Mariana Bush nearly quit her job as a closed-end fund analyst in 1994.

Back then, short-term and long-term interest rates were rising and investors were feeling the effects of leverage gone bad, said Ms. Bush of Wachovia Securities, a unit of Wachovia Corp.

"I remember somebody yelling: 'Why is my insured municipal closed-end fund down 20%?' " she said. "It had nothing to do with the credit quality; it was all interest-rate risk, and leverage will exaggerate that."

This year's credit crisis has once again stress-tested closed-end funds. Experts said the turmoil is likely to change, but not kill off these investment vehicles.

[Mariana Bush]

Mariana Bush

Unlike open-end funds, closed-end funds issue a fixed number of shares in an initial public offering that trade like a stock. Depending on demand, shares may trade at a discount or a premium to the value of their underlying holdings.

Closed-end funds "may be a niche of the investing universe, but I don't think they're going to go away," said Dan Culloton, a senior mutual-fund analyst at Morningstar Inc.

In the coming year, the closed-end fund universe is expected to experience more mergers and, perhaps, some liquidations because of dwindling assets in some funds and more activism due to wide discounts. Whether any IPOs come along in the next year will depend on how quickly the economy recovers. In addition, some believe this year's troubles will bring new transparency to the market.

And some wonder whether the leverage solutions closed-end funds have created this year will prove as efficient as the preferred-share leverage they had relied on for years. Nuveen Investments appears to have been successful with the variable-rate-demand preferred shares that the firm has created as an alternative to auction-rate preferred shares, Ms. Bush said.

"Seeing what these [variable-rate-demand preferreds] have done, there does appear to be a way," she said. Nevertheless, firms "may need to wait for the credit crisis to calm down some, for liquidity to come back to do more of that," she said.

One shouldn't underestimate the creativity of the industry, said Brian Smith, a spokesman for the Closed-End Fund Association. " 'Leverage' is a dirty word now.

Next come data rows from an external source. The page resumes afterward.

(** * The checksum of a segment covers the two addresses *)

Lemma plain_sum_range l : Forall is_byte l -> 0 <= plain_sum (words l) <= 0xFFFF * (alen l / 2).
Proof. intros Hl. rewrite <- alen_words. by apply plain_sum_bounds, words_range. Qed.

Lemma pseudo_bytes d r n : bytes_of 4 d -> bytes_of 4 r -> Forall is_byte (pseudo_header d r n) /\ alen (pseudo_header d r n) = 12.
Proof.
  intros [Hd Hdb] [Hr Hrb]. unfold pseudo_header. split; [|len].
  repeat (apply Forall_app; split); try done; repeat (apply Forall_cons; split; [first [apply u8_range|done]|]); done.
Qed.

(** The checksum of an even number of bytes, from the sum of the words of segment and
    pseudo header. *)
Lemma tcp_checksum_value d s v : view_ok v -> Forall is_byte (bv_array v) -> bv_size v mod 2 = 0 -> bv_size v < 2 ^ 16 ->
  bytes_of 4 d -> bytes_of 4 (ts_remote_ip s) ->
  let n := plain_sum (words (shown v)) + plain_sum (words (pseudo_header d (ts_remote_ip s) (bv_size v))) in
  exists t, ones_of n t /\ tcp_checksum d s v = Done (to_big_endian16 (0xFFFF - t)).
Proof.
  intros Hv Hb He Hs Hd Hr n. destruct (words_inside_even v) as [Hw Ev]; [done|done|lia|done|].
  destruct (read_bytes_spec v Hw) as (Hrb & Hrl & Hat). rewrite Ev in *. pose proof (alen_shown v Hv) as Hl.
  pose proof Hv as (_ & Hv2 & _).
  pose proof (plain_sum_range (shown v) Hrb) as Hsum. unfold tcp_checksum.
  destruct (sum_words_spec v 0 (shown v)) as [-> H1]; [lia|lia|done|done|done|]. cbn [mbind exec_bind].
  destruct (pseudo_bytes d (ts_remote_ip s) (bv_size v) Hd Hr) as [Hpb Hpl]. set (p := pseudo_header _ _ _) in *.
  destruct (shown_of_ptr p) as [Hvp Evp]; [lia|].
  destruct (words_inside_even (BufferView_of_ptr p)) as [Hwp Ep]; [done|by simpl; rewrite Hpl|simpl; lia|done|].
  destruct (read_bytes_spec _ Hwp) as (Hprb & Hprl & Hpat). rewrite Ep, Evp in *.
  assert (Hlt : 0 <= 0 + plain_sum (words (shown v)) < 2 ^ 31) by zdiv.
  destruct (sum_words_spec (BufferView_of_ptr p) (0 + plain_sum (words (shown v))) p) as [-> H2]; [simpl; lia|done|done|done|done|]. cbn [mbind exec_bind].
  destruct (fold_carries_spec _ H2) as (t & -> & Ht). cbn [mbind exec_bind]. exists t. split; [done|].
  rewrite complement16; [done|apply Ht].
Qed.
Lemma beyond_pipe size :
  0 <= size < 2 ^ 32 -> beyond_end PIPE_BUFFER_SIZE 0 size = if PIPE_BUFFER_SIZE <? size then Some ERROR_EOF else None.
Proof. intros Hs. unfold beyond_end. rewrite Z.add_0_l, u32_small by lia. by rewrite andb_true_r. Qed.

Definition pipe_call_ok (c : pipe_call) : Prop :=
  match c with ReadPipe _ b | WritePipe _ b => alen b < 2 ^ 32 end.

(** What a pipe that holds [l] does with a call: the bytes out, in, held afterwards, and
    the number of waiting threads; nothing when the machine stops. *)
Definition pipe_spec (l : list Z) (waiting : Z) (c : pipe_call) : option (list Z * list Z * list Z * Z) :=
  let transfer r := if 0 <? waiting then Some r else None in
  let wait again := if (again : bool) then waiting else waiting + 1 in
  match c with
  | ReadPipe again b =>
      if PIPE_BUFFER_SIZE <? alen b then Some ([], [], l, waiting)
      else if bool_decide (l = []) then Some ([], [], [], wait again)
      else transfer (take (length b) l, [], drop (length b) l, waiting - 1)
  | WritePipe again b =>
      if PIPE_BUFFER_SIZE <? alen b then Some ([], [], l, waiting)
      else if alen l =? PIPE_BUFFER_SIZE then Some ([], [], l, wait again)
      else let room := Z.to_nat (PIPE_BUFFER_SIZE - alen l) in
        transfer ([], take room b, l ++ take room b, waiting - 1)
  end.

It won't be forever," he said. "The opportunity to enhance return is going to be huge."

There are some 640 stock and bond closed-end funds with an estimated $200 billion in assets, down from $300 billion at the end of 2007, according to Thomas J. Herzfeld Advisors Inc., a Miami investment-advisory firm. That compares with 530 closed-end funds at the end of 2003.

Last year was a record for closed-end-fund launches, with 33 funds holding their initial public offerings, Herzfeld said.

But this year's credit crunch has curbed investor appetite. Most closed-end funds chronically trade at discounts, but the average closed-end fund discount hit a record level of 26% on Oct. 15, according to Herzfeld. Only two new funds have come to market this year, and no one expects to see launches soon.

The credit crunch has caused several problems for closed-end funds. The funds may raise a limited amount of capital through leverage, typically by selling preferred stock or commercial paper, making a rights offering or obtaining a loan.

Funds that had issued preferred shares ran into trouble in February when the auctions at which the shares had been sold for years froze. That left preferred investors with no way to sell. Some funds were forced to do some delevering, while others have slowly been working their way out of the fiasco, replacing preferred leverage with alternatives, such as securities with "put" features.

"Right now you don't see a lot of IPOs because they're trying to refinance the [auction-rate preferred shares]," said Cody Bartlett, managing director of investments at Karpus Investment Management, an investment adviser in Pittsford, N.Y. "Once fund companies are done refinancing their ARPS, they'll be able to IPO funds that utilize leverage."

The industry has redeemed or announced planned redemptions of about 45% of the $64 billion in auction-rate preferred shares that were outstanding in February, according to Herzfeld.

However, until the economic outlook improves, Mr. Bartlett said, "you're probably not going to see closed-end-fund IPOs." He expects to see "a more normal closed-end-fund market" return within two years.